(Dataset entries)
--- START ---

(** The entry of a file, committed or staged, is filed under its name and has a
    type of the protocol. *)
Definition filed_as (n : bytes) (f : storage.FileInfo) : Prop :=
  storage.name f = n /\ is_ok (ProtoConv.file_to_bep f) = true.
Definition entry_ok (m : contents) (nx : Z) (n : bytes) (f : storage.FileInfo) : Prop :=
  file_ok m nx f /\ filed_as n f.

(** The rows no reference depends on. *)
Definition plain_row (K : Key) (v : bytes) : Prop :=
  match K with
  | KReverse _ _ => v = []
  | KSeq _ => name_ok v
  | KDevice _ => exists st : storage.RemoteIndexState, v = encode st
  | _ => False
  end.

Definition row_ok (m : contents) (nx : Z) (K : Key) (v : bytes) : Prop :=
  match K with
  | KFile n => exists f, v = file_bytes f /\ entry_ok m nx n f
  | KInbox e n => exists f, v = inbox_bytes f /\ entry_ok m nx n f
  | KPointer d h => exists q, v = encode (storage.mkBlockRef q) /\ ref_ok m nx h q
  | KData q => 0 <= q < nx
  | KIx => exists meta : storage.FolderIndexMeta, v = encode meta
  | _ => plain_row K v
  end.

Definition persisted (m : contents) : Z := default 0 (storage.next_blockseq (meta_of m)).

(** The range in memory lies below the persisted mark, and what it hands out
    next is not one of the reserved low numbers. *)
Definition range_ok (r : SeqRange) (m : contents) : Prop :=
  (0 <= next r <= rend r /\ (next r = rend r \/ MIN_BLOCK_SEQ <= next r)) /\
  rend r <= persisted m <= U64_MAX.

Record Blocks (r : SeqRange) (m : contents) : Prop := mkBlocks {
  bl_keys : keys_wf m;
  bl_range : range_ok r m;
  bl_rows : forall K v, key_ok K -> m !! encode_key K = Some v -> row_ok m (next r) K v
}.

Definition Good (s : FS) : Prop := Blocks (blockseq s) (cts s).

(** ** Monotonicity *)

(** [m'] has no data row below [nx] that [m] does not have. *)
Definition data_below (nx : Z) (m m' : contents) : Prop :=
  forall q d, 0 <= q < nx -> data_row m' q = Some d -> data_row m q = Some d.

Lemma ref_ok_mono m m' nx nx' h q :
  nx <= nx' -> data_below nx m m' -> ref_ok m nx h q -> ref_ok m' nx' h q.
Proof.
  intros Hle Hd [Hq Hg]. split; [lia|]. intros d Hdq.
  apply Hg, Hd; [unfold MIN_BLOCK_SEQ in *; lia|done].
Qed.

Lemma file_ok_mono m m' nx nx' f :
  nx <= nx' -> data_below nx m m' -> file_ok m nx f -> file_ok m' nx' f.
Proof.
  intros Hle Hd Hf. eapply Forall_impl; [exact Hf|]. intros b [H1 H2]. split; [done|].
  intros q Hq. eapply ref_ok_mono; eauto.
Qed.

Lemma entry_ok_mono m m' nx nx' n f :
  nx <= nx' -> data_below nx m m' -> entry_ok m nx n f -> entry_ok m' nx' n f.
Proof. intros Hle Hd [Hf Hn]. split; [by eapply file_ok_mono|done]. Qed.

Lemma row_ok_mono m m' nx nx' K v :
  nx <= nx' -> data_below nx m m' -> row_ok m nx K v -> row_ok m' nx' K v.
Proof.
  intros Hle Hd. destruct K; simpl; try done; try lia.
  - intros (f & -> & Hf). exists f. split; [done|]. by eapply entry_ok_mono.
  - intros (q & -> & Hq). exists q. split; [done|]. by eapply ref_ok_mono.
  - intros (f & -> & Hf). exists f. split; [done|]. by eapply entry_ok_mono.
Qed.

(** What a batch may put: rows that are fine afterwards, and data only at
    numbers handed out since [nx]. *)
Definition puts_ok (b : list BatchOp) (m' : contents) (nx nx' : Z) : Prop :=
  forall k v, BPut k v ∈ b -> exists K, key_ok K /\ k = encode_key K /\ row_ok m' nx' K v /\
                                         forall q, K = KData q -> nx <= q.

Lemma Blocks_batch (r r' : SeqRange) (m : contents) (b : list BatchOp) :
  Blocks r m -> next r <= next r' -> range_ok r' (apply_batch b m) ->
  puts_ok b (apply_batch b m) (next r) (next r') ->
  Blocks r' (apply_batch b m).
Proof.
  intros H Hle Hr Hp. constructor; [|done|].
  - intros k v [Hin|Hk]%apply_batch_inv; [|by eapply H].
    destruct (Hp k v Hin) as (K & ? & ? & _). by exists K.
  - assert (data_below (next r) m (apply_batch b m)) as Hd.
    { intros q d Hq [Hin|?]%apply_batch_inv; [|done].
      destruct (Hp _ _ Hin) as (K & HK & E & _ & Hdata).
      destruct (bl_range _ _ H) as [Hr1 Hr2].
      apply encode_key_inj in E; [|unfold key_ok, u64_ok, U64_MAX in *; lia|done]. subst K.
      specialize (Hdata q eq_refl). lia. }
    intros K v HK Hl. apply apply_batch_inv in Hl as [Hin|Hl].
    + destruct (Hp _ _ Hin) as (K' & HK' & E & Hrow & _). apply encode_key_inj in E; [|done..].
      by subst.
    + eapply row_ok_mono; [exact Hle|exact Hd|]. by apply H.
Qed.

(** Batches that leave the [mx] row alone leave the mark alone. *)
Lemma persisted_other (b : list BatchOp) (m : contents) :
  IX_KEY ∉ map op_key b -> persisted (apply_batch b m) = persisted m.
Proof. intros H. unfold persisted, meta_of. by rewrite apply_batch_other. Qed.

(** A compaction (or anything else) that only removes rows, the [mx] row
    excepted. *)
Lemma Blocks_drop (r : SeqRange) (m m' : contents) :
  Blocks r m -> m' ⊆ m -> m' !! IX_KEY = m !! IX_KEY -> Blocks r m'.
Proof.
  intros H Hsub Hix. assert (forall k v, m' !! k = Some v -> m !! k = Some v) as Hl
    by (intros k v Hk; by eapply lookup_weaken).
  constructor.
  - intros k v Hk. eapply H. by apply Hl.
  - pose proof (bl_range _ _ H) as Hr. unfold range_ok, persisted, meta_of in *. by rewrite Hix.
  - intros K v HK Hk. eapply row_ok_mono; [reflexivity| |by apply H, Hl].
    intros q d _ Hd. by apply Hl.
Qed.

--- END ---
--- START ---

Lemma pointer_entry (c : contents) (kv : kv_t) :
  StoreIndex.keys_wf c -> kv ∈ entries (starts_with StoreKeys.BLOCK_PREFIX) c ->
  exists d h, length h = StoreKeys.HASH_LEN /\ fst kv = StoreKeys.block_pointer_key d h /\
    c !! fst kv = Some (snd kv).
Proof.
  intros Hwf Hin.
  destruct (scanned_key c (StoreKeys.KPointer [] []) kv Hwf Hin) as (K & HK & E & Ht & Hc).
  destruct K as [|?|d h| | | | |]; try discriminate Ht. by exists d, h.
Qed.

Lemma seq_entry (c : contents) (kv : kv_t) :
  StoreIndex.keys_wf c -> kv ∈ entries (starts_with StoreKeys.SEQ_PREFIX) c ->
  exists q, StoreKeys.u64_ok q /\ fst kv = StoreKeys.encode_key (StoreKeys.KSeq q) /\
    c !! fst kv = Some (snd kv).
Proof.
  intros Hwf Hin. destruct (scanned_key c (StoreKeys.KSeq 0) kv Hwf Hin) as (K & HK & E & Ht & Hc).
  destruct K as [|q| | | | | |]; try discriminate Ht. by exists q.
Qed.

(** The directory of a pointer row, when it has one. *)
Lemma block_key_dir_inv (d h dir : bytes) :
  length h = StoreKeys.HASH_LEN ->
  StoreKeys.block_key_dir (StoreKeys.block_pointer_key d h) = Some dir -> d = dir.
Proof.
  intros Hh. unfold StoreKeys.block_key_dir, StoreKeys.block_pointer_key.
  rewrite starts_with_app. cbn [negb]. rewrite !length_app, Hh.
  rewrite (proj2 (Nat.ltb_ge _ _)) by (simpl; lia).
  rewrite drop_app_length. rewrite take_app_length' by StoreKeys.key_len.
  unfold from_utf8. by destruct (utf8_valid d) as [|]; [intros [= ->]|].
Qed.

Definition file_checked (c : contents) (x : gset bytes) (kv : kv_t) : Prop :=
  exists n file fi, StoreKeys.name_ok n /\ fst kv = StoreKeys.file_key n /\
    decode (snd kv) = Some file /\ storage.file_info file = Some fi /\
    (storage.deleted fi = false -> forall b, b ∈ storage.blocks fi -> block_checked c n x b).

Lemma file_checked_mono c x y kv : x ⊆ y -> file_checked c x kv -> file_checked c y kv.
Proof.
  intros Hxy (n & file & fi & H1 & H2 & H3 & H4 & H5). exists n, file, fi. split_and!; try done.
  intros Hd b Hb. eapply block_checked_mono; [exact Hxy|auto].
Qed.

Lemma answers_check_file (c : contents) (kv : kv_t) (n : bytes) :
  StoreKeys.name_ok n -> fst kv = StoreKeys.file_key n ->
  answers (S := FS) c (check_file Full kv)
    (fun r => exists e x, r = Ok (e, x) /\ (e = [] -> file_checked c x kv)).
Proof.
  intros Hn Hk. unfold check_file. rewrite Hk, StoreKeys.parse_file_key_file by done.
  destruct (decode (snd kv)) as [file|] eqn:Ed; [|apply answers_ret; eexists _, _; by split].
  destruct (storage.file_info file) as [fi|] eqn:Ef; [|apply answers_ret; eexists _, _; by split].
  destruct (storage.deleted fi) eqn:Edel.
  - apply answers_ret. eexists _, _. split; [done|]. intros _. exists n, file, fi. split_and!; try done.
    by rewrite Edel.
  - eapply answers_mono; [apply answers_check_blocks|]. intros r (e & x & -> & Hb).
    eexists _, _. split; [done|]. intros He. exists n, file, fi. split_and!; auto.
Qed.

--- END ---
--- START ---

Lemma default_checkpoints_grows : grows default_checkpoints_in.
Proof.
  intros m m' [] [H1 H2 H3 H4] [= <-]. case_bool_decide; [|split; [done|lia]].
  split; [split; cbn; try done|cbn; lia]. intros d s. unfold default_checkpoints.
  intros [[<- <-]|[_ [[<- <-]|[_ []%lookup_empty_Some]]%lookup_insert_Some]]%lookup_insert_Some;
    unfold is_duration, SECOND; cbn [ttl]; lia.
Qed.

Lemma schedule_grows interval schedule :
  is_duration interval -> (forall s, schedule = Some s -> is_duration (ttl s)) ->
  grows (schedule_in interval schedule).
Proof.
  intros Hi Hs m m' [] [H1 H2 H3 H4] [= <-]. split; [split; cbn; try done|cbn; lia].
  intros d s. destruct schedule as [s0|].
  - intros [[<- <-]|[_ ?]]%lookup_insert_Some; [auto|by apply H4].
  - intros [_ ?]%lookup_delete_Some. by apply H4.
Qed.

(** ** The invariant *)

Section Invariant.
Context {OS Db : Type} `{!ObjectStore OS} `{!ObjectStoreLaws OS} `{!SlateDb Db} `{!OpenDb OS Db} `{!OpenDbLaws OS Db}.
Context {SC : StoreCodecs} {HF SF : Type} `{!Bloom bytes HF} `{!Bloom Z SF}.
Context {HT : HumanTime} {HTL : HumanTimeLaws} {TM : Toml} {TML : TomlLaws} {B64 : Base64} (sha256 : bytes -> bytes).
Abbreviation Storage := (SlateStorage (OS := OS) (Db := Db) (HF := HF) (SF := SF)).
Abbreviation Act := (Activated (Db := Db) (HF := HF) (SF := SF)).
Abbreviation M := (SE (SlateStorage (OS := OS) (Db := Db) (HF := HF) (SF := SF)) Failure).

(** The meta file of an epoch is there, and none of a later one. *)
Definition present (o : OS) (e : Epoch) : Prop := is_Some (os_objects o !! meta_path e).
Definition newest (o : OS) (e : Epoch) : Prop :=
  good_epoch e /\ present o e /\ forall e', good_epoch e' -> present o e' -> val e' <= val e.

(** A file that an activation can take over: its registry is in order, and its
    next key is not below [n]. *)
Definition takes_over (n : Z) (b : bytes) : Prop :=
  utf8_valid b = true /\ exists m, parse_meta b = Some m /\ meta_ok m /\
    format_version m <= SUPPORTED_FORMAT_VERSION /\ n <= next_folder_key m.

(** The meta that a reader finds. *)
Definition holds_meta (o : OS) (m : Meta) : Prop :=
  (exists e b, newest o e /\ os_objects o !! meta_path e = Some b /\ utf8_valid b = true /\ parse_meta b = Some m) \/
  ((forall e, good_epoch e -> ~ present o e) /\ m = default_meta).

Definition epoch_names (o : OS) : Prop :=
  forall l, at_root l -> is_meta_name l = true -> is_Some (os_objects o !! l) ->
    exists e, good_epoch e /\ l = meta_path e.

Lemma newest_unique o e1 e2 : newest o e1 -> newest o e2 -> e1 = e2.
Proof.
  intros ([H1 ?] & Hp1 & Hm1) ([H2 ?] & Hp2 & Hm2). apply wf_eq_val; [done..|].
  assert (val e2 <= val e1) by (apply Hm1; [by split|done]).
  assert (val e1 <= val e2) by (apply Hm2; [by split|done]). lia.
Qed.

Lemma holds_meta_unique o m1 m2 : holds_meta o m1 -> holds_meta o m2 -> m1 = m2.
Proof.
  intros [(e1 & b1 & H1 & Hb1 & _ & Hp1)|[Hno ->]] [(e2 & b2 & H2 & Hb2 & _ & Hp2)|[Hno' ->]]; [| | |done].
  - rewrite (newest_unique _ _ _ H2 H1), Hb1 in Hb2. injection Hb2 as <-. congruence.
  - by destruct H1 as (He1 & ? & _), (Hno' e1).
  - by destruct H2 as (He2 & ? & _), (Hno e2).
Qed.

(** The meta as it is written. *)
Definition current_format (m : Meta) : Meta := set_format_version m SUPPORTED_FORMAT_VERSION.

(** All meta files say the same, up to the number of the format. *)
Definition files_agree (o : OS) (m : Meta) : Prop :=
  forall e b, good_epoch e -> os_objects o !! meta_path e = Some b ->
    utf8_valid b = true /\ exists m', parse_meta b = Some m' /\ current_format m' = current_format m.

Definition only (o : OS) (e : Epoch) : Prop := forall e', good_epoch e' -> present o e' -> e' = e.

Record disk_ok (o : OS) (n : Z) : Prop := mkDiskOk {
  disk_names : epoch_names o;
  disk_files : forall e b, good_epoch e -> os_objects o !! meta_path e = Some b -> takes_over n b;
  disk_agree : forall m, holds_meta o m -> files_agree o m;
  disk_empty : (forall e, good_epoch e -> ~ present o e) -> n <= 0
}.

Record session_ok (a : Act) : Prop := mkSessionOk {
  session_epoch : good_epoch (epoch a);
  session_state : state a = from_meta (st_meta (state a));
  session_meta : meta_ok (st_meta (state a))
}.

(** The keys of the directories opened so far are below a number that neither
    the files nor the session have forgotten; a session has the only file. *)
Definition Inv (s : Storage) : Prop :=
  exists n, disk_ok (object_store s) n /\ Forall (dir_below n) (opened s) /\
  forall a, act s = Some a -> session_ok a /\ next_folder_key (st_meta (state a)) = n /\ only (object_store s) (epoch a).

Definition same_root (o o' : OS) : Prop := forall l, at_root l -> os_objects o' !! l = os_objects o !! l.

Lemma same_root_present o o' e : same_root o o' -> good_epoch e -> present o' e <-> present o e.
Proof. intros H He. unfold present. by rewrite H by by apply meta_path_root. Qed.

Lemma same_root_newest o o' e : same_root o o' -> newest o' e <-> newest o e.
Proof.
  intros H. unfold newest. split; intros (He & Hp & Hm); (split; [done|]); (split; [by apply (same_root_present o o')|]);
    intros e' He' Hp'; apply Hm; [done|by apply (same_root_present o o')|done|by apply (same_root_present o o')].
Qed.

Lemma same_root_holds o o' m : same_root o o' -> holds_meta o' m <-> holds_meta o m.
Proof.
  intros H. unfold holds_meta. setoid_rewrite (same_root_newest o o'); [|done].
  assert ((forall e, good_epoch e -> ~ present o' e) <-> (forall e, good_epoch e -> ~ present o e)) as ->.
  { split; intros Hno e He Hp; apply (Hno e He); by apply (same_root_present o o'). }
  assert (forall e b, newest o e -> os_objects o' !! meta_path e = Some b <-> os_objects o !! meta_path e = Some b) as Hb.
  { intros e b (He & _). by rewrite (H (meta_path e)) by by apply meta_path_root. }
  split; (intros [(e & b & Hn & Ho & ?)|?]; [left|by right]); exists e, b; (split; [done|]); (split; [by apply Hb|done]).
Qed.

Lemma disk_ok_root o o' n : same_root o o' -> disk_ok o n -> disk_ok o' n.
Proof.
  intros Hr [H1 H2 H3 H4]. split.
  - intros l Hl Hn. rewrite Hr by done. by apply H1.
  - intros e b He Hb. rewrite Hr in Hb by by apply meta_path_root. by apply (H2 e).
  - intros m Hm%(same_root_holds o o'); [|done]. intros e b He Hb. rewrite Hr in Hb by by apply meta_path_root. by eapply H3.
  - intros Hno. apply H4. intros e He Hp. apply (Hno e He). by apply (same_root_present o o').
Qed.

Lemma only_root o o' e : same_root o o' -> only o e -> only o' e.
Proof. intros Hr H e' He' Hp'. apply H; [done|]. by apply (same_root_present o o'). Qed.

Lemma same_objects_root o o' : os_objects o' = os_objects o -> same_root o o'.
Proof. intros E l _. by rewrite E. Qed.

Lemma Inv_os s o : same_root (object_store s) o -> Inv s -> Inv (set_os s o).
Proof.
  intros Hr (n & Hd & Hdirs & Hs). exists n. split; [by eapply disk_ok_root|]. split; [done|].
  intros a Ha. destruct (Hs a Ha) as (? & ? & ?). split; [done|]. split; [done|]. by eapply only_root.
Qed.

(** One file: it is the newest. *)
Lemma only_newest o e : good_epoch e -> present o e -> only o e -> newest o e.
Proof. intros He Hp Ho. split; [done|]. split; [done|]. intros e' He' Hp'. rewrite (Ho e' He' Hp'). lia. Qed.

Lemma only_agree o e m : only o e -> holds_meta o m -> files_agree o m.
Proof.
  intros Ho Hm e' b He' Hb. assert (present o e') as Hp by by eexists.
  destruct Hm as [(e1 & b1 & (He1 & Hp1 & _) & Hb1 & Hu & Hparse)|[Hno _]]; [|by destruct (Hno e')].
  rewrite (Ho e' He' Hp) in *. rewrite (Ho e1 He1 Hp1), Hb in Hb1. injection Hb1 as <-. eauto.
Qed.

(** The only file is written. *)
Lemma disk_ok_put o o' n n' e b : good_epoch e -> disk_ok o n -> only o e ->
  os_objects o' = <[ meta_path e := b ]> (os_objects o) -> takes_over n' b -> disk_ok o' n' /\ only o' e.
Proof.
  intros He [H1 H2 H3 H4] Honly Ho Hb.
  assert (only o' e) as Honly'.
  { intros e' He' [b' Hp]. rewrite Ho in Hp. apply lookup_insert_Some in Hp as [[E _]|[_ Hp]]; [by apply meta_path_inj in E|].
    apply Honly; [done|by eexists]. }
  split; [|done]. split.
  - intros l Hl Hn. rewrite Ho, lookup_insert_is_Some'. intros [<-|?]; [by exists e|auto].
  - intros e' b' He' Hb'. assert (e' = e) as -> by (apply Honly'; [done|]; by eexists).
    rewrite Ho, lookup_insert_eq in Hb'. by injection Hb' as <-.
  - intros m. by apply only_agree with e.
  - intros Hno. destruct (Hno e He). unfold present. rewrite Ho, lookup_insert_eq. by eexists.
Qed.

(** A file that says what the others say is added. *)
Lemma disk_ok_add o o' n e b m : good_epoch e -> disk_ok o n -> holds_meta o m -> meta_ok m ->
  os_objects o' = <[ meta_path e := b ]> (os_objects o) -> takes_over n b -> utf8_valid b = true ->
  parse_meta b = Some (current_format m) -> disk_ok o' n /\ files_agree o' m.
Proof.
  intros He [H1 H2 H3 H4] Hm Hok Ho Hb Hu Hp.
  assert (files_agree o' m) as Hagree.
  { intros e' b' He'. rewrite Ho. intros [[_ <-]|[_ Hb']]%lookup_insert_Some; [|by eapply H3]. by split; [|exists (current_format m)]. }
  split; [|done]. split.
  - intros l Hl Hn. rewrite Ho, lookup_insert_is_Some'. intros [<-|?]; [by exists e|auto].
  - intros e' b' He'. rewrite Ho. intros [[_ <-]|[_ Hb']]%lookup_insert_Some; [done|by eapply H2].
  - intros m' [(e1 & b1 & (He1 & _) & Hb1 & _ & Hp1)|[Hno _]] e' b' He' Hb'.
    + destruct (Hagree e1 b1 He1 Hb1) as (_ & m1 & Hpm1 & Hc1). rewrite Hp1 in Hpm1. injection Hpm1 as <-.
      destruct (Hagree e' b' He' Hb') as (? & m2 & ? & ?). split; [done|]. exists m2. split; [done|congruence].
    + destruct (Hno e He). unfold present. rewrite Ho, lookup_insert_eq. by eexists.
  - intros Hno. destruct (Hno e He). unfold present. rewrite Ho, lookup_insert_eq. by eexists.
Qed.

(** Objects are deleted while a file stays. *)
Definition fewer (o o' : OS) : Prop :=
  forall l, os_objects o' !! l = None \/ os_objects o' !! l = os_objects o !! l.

--- END ---

WORK REQUEST
Provide the number of lines in the data above that contain the string "injection", and nothing else.

SOLUTION TO THIS TASK
4